In his Principia (1687) Newton has next to nothing to say about the stars, but I knew that five years later the young theologian Richard Bentley wrote and put to him questions of cosmology. At that time Newton was planning a new edition of the Principia, the manuscript drafts of which survive in chaos in Cambridge University Library. I therefore went through these drafts, taking copies of every page with a mention of the stars (Figure 2). Laying these out on the floor of a large room, I was able to establish a series of versions of a theorem in which Newton sought to justify his world picture. Believing that God had revealed himself not only through the Book of Revelation but also through the Book of Nature, Newton held that the stars were infinite in number, roughly symmetric in their distribution, and at rest or nearly so. Each star was therefore pulled almost equally in every direction by the surrounding stars, and therefore in the short term displayed no motion: the universe was the stable creation of God the Clockmaker. However, the symmetry was imperfect, and therefore in the long term there was the danger of gravitational collapse. To prevent this, Providence intervened from time to time, to restore the original situation: Providence had, so to speak, a servicing contract with the universe, and this demonstrated to mankind the goodness of God.

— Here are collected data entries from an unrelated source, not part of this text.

(** One notification, whatever it is. *)
Lemma front_call_run_spec c w :
  exists w' new,
    front_call_run c w = (Ok tt, w') /\
    mgr w' = q_store (GpuMiner.work_queue (self w))
               (q_items (GpuMiner.work_queue (self w)) (mgr w) ++ new) (mgr w) /\
    GpuMiner.work_queue (self w') = GpuMiner.work_queue (self w) /\
    GpuMiner.solver_nonce (self w') = GpuMiner.solver_nonce (self w) /\
    new = match GpuMiner.last_received_job (self w'), GpuMiner.nonce1 (self w') with
          | Some j, Some n1 =>
              [MiningContext (Some j) (Some n1) (GpuMiner.solver_nonce (self w'))]
          | _, _ => []
          end.
Proof.
  destruct w as [s m tr].
  assert (Hsame : m = q_store (GpuMiner.work_queue s)
                        (q_items (GpuMiner.work_queue s) m ++ []) m)
    by (rewrite app_nil_r; destruct (GpuMiner.work_queue s), m; reflexivity).
  destruct c as [n1|job cb]; simpl;
    unfold GpuMiner.set_nonce1, GpuMiner.register_new_job, GpuMiner._enqueue_last_mining_job,
           GpuMiner.base_set_nonce1, GpuMiner.base_register_new_job; py_unfold; simpl.
  - destruct (GpuMiner.last_received_job s) as [j|] eqn:Hj; [destruct n1 as [n1|]|].
    + eexists. exists [MiningContext (Some j) (Some n1) (GpuMiner.solver_nonce s)].
      split; [reflexivity|]. simpl. rewrite Hj. repeat split.
    + eexists. exists []. split; [reflexivity|]. simpl. rewrite Hj. repeat split.
      exact Hsame.
    + eexists. exists []. split; [reflexivity|]. simpl. rewrite Hj. repeat split.
      exact Hsame.
  - destruct job as [j|]; [destruct (GpuMiner.nonce1 s) as [n1|] eqn:Hn|].
    + eexists. exists [MiningContext (Some j) (Some n1) (GpuMiner.solver_nonce s)].
      split; [reflexivity|]. simpl. rewrite Hn. repeat split.
    + eexists. exists []. split; [reflexivity|]. simpl. rewrite Hn. repeat split.
      exact Hsame.
    + eexists. exists []. split; [reflexivity|]. simpl. repeat split. exact Hsame.
Qed.

Lemma front_calls_run_spec cs : forall w,
  exists w' new,
    front_calls_run cs w = (Ok tt, w') /\
    q_items (GpuMiner.work_queue (self w)) (mgr w') =
      q_items (GpuMiner.work_queue (self w)) (mgr w) ++ new /\
    (forall q, q <> GpuMiner.work_queue (self w) -> q_items q (mgr w') = q_items q (mgr w)) /\
    Forall (ready_context (GpuMiner.solver_nonce (self w))) new /\
    GpuMiner.work_queue (self w') = GpuMiner.work_queue (self w) /\
    GpuMiner.solver_nonce (self w') = GpuMiner.solver_nonce (self w) /\
    (cs <> [] ->
     forall j n1, GpuMiner.last_received_job (self w') = Some j ->
                  GpuMiner.nonce1 (self w') = Some n1 ->
     exists before, new = before ++
                          [MiningContext (Some j) (Some n1) (GpuMiner.solver_nonce (self w))]).
Proof.
  induction cs as [|c cs IH]; intros w.
  - exists w, []. simpl. unfold ret. rewrite app_nil_r. repeat split; auto. congruence.
  - destruct (front_call_run_spec c w) as (w1 & new1 & Hrun1 & Hmgr & Hwq & Hsn & Hnew1).
    cbn [front_calls_run]. erewrite bind_ok by exact Hrun1.
    destruct (IH w1) as (w' & new2 & Hrun2 & Hq2 & Hoth2 & Hfor2 & Hwq2 & Hsn2 & Hlast2).
    rewrite Hwq in *. rewrite Hsn in *. rewrite Hmgr in Hq2, Hoth2.
    exists w', (new1 ++ new2). split; [exact Hrun2|].
    rewrite q_items_store_same in Hq2.
    assert (Hfor1 : Forall (ready_context (GpuMiner.solver_nonce (self w))) new1).
    { rewrite Hnew1. destruct (GpuMiner.last_received_job (self w1)) as [j|];
        [destruct (GpuMiner.nonce1 (self w1)) as [n1|]|]; constructor; try constructor.
      unfold ready_context. eauto. }
    repeat split.
    + rewrite Hq2, app_assoc. reflexivity.
    + intros q Hne. rewrite Hoth2 by exact Hne. now apply q_items_store_other.
    + apply Forall_app. split; assumption.
    + exact Hwq2.
    + exact Hsn2.
    + intros _ j n1 Hj Hn. destruct cs as [|c' cs'].
      * simpl in Hrun2. unfold ret in Hrun2. inversion Hrun2; subst w'.
        exists []. rewrite Hnew1, Hj, Hn.
        assert (new2 = []) as ->.
        { rewrite Hmgr, q_items_store_same in Hq2.
          rewrite <- (app_nil_r (_ ++ new1)) in Hq2 at 1.
          apply app_inv_head in Hq2. congruence. }
        reflexivity.
      * destruct (Hlast2 ltac:(discriminate) j n1 Hj Hn) as [before Hb].
        exists (new1 ++ before). rewrite Hb, app_assoc. reflexivity.
Qed.

(** X9.  Whatever notifications the frontend receives and in whatever
    order, everything it puts on the work queue is a context with a
    job, a nonce1 and the frontend's own solver nonce; it appends
    only, and it leaves the other queue alone. *)
Theorem frontend_enqueues_only_ready_contexts cs w :
  exists w' new,
    front_calls_run cs w = (Ok tt, w') /\
    q_items (GpuMiner.work_queue (self w)) (mgr w') =
      q_items (GpuMiner.work_queue (self w)) (mgr w) ++ new /\
    Forall (ready_context (GpuMiner.solver_nonce (self w))) new /\
    forall q, q <> GpuMiner.work_queue (self w) -> q_items q (mgr w') = q_items q (mgr w).
Proof.
  destruct (front_calls_run_spec cs w) as (w' & new & Hrun & Hq & Hoth & Hfor & _).
  exists w', new. repeat split; assumption.
Qed.

(** X10.  After any notification, if the frontend then knows both a
    job and a nonce1, the newest item on the work queue is exactly
    its current context: the backend is never left with something
    older than what the frontend holds. *)
Theorem newest_item_is_current_context cs w w' j n1 :
  cs <> [] ->
  front_calls_run cs w = (Ok tt, w') ->
  GpuMiner.last_received_job (self w') = Some j ->
  GpuMiner.nonce1 (self w') = Some n1 ->
  exists before,
    q_items (GpuMiner.work_queue (self w')) (mgr w') =
    before ++ [MiningContext (Some j) (Some n1) (GpuMiner.solver_nonce (self w'))].
Proof.
  intros Hne Hrun Hj Hn.
  destruct (front_calls_run_spec cs w)
    as (w2 & new & Hrun2 & Hq & _ & _ & Hwq & Hsn & Hlast).
  rewrite Hrun in Hrun2. inversion Hrun2; subst w2.
  destruct (Hlast Hne j n1 Hj Hn) as [before Hb].
  exists (q_items (GpuMiner.work_queue (self w)) (mgr w) ++ before).
  rewrite Hwq, Hsn, Hq, Hb, app_assoc. reflexivity.
Qed.

Lemma frontend_loop_step fuel w j n2 sol c rest :
  GpuMiner._stop (self w) = false ->
  q_items (GpuMiner.result_queue (self w)) (mgr w) = SolutionMessage j n2 sol c :: rest ->
  GpuMiner.loop (S fuel) w =
  GpuMiner.loop fuel
    (mkWorld (self w) (q_store (GpuMiner.result_queue (self w)) rest (mgr w))
       (trace w ++ solution_events (SolutionMessage j n2 sol c))).
Proof.
  intros Hstop Hq. cbn [GpuMiner.loop].
  erewrite bind_ok.
  2:{ unfold GpuMiner.loop_body, GpuMiner.unpack4, GpuMiner.count_solutions,
             GpuMiner.submit_solution.
      py_unfold. simpl. rewrite Hstop, Hq. simpl. reflexivity. }
  cbv beta iota. simpl. now rewrite <- !app_assoc.
Qed.

Lemma frontend_loop_drains msgs : forall k w,
  GpuMiner._stop (self w) = false ->
  q_items (GpuMiner.result_queue (self w)) (mgr w) = msgs ->
  forallb is_solution msgs = true ->
  GpuMiner.loop (S (List.length msgs + k)) w =
  (Pending,
   mkWorld (self w) (q_store (GpuMiner.result_queue (self w)) [] (mgr w))
     (trace w ++ flat_map solution_events msgs)).
Proof.
  induction msgs as [|it msgs IH]; intros k w Hstop Hq Hsol.
  - cbn [List.length Nat.add GpuMiner.loop].
    unfold GpuMiner.loop_body. py_unfold. simpl. rewrite Hstop, Hq. simpl.
    rewrite app_nil_r, <- Hq. destruct w as [s m tr]; simpl.
    destruct (GpuMiner.result_queue s), m; reflexivity.
  - destruct it as [oj on1 osn|j n2 sol c]; [discriminate|]. simpl in Hsol.
    cbn [List.length Nat.add].
    rewrite (frontend_loop_step _ w j n2 sol c msgs Hstop Hq).
    rewrite IH.
    + cbn [self mgr trace flat_map]. f_equal. f_equal.
      * destruct (GpuMiner.result_queue (self w)), (mgr w); reflexivity.
      * now rewrite <- !app_assoc.
    + exact Hstop.
    + cbn [self mgr]. apply q_items_store_same.
    + exact Hsol.
Qed.

(** X11.  With the stop flag unset, the frontend loop takes the
    Solution Messages off the result queue in the order they were
    put, and for each of them calls the accounting callback once with
    its counter and forwards its solution once; when the queue is
    empty it waits in the receive.  The work queue is not touched. *)
Theorem frontend_drains_in_order msgs k w :
  GpuMiner._stop (self w) = false ->
  q_items (GpuMiner.result_queue (self w)) (mgr w) = msgs ->
  forallb is_solution msgs = true ->
  exists w',
    GpuMiner.loop (S (List.length msgs + k)) w = (Pending, w') /\
    trace w' = trace w ++ flat_map solution_events msgs /\
    q_items (GpuMiner.result_queue (self w)) (mgr w') = [] /\
    (forall q, q <> GpuMiner.result_queue (self w) -> q_items q (mgr w') = q_items q (mgr w)) /\
    counter_total (trace w') = counter_total (trace w) + sum_counted msgs.
Proof.
  intros Hstop Hq Hsol. eexists. split; [apply frontend_loop_drains; eassumption|].
  cbn [self mgr trace]. repeat split.
  - apply q_items_store_same.
  - intros q Hne. now apply q_items_store_other.
  - rewrite counter_total_app, counter_total_solution_events. reflexivity.
Qed.

End FrontendRuns.

(** ** The two processes together *)

Section EndToEnd.
Context {Solver SolverClass : Type}.
Variable solve : Solver -> Job -> option bytes -> option bytes -> GpuMinerProcess.pow_result Solver.
Local Abbreviation worker := (GpuMinerProcess.t Solver).
Local Abbreviation miner := (GpuMiner.t SolverClass).

Lemma solutions_are_solutions job new :
  Forall (solution_for job) new -> forallb is_solution new = true.
Proof.
  induction 1 as [|it l (n2 & sol & c & ->) _ IH]; simpl; auto.
Qed.

(** X12.  Across the result queue: whatever the backend counts and
    submits, once the frontend has emptied the queue the attempts it
    has handed to the accounting callback plus the attempts still in
    the backend's counter are exactly the attempts the backend held
    and counted.  The frontend has forwarded one solution per
    submission and waits for the next. *)
Theorem accounting_across_the_result_queue
    (wb : World worker) (f : miner) rq job calls tr k :
  GpuMinerProcess.result_queue (self wb) = Some rq ->
  q_items rq (mgr wb) = [] ->
  GpuMiner.result_queue f = rq ->
  GpuMiner._stop f = false ->
  exists wb' wf',
    GpuMinerProcess.do_calls job calls wb = (Ok tt, wb') /\
    GpuMiner.loop (S (submissions calls + k)) (mkWorld f (mgr wb') tr) = (Pending, wf') /\
    q_items rq (mgr wf') = [] /\
    counter_total (trace wf') + GpuMinerProcess.solution_count (self wb') =
    counter_total tr + GpuMinerProcess.solution_count (self wb) + calls_total calls.
Proof.
  intros Hrq Hempty Hf Hstop.
  destruct (do_calls_installed job calls wb rq Hrq) as (c & new & Hrun & Hlen & Hfor & Hsum & _).
  eexists. eexists. split; [exact Hrun|].
  cbn [self mgr trace]. rewrite <- Hlen.
  assert (Hq : q_items (GpuMiner.result_queue f)
                 (q_store rq (q_items rq (mgr wb) ++ new) (mgr wb)) = new).
  { rewrite Hf, q_items_store_same, Hempty. reflexivity. }
  split.
  - apply (frontend_loop_drains new k
             (mkWorld f (q_store rq (q_items rq (mgr wb) ++ new) (mgr wb)) tr) Hstop Hq).
    eapply solutions_are_solutions; eassumption.
  - cbn [self mgr trace]. rewrite Hf, q_items_store_same. split; [reflexivity|].
    rewrite counter_total_app, counter_total_solution_events.
    simpl. lia.
Qed.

In the theorem, Newton sought to demonstrate that the evidence in modern star catalogues was consistent with his picture of an infinite and symmetric system of stars. But unfortunately the planned second edition never saw the light of day, and Newton's world picture was known only to a few intimates, until around 1720 the young physician William Stukeley discussed cosmology with the great man. Stukeley saw that each of the stars affects the rest of the universe, not only by its gravitational pull, but by the light it emits; and he suggested that in an infinite universe of stars, the entire sky would have the appearance of the ``luminous gloom of the Milky Way''. Halley breakfasted with Newton and Stukeley a few days before he read his papers to the Royal Society, and it seems almost certain that Stukeley repeated his remarks, for Halley writes: ``Another Argument I have heard urged, that if the number of Fixt Stars were more than finite, the whole superficies of their apparent Sphere would be luminous.''
The author of the recent excellent biography of Halley, knowing only of this published text, can only wonder as to where the idea had originated. But the preservation of the manuscripts of Newton, David Gregory, Stukeley and others, enables us to show that the idea came from Newton and in fact embodied the great man's conception of the universe. Without the manuscripts, this would have been well-nigh impossible and a major episode in the history of astronomy lost to view.
In these days of electronic mail, easy telephonic communication, and frequent international travel, many of the hand- or typewritten sources on which historians have traditionally depended will be denied to historians of the future. If those working today to understand the past evolution of our science are able to penetrate deeply into the minds of the great creative astronomers of the past, this is due very largely to the devotion of librarians and archivists in preserving the informal record. Long may it continue.
Further Reading
Hoskin, M., The `Great Debate': What really happened, J. Hist. Astron., Vol.7, 1976, 169-182; reprinted in Hoskin, M., Stellar astronomy: Historical essays, Science History Publications, Cambridge, 1982, 175-188.
Hoskin, M., Newton, Providence and the universe of stars, J. Hist. Astron., Vol. 8, 1977, 77-101; reprinted in Hoskin, Stellar astronomy, 71-95.
Hoskin, M., Stukeley's cosmology and the Newtonian origins of Olbers's Paradox, J. Hist. Astron., vol. 16, 1985, 77-112.
Hoskin, M., The Cambridge illustrated history of astronomy, Cambridge University Press, Cambridge, 1997, 220-225.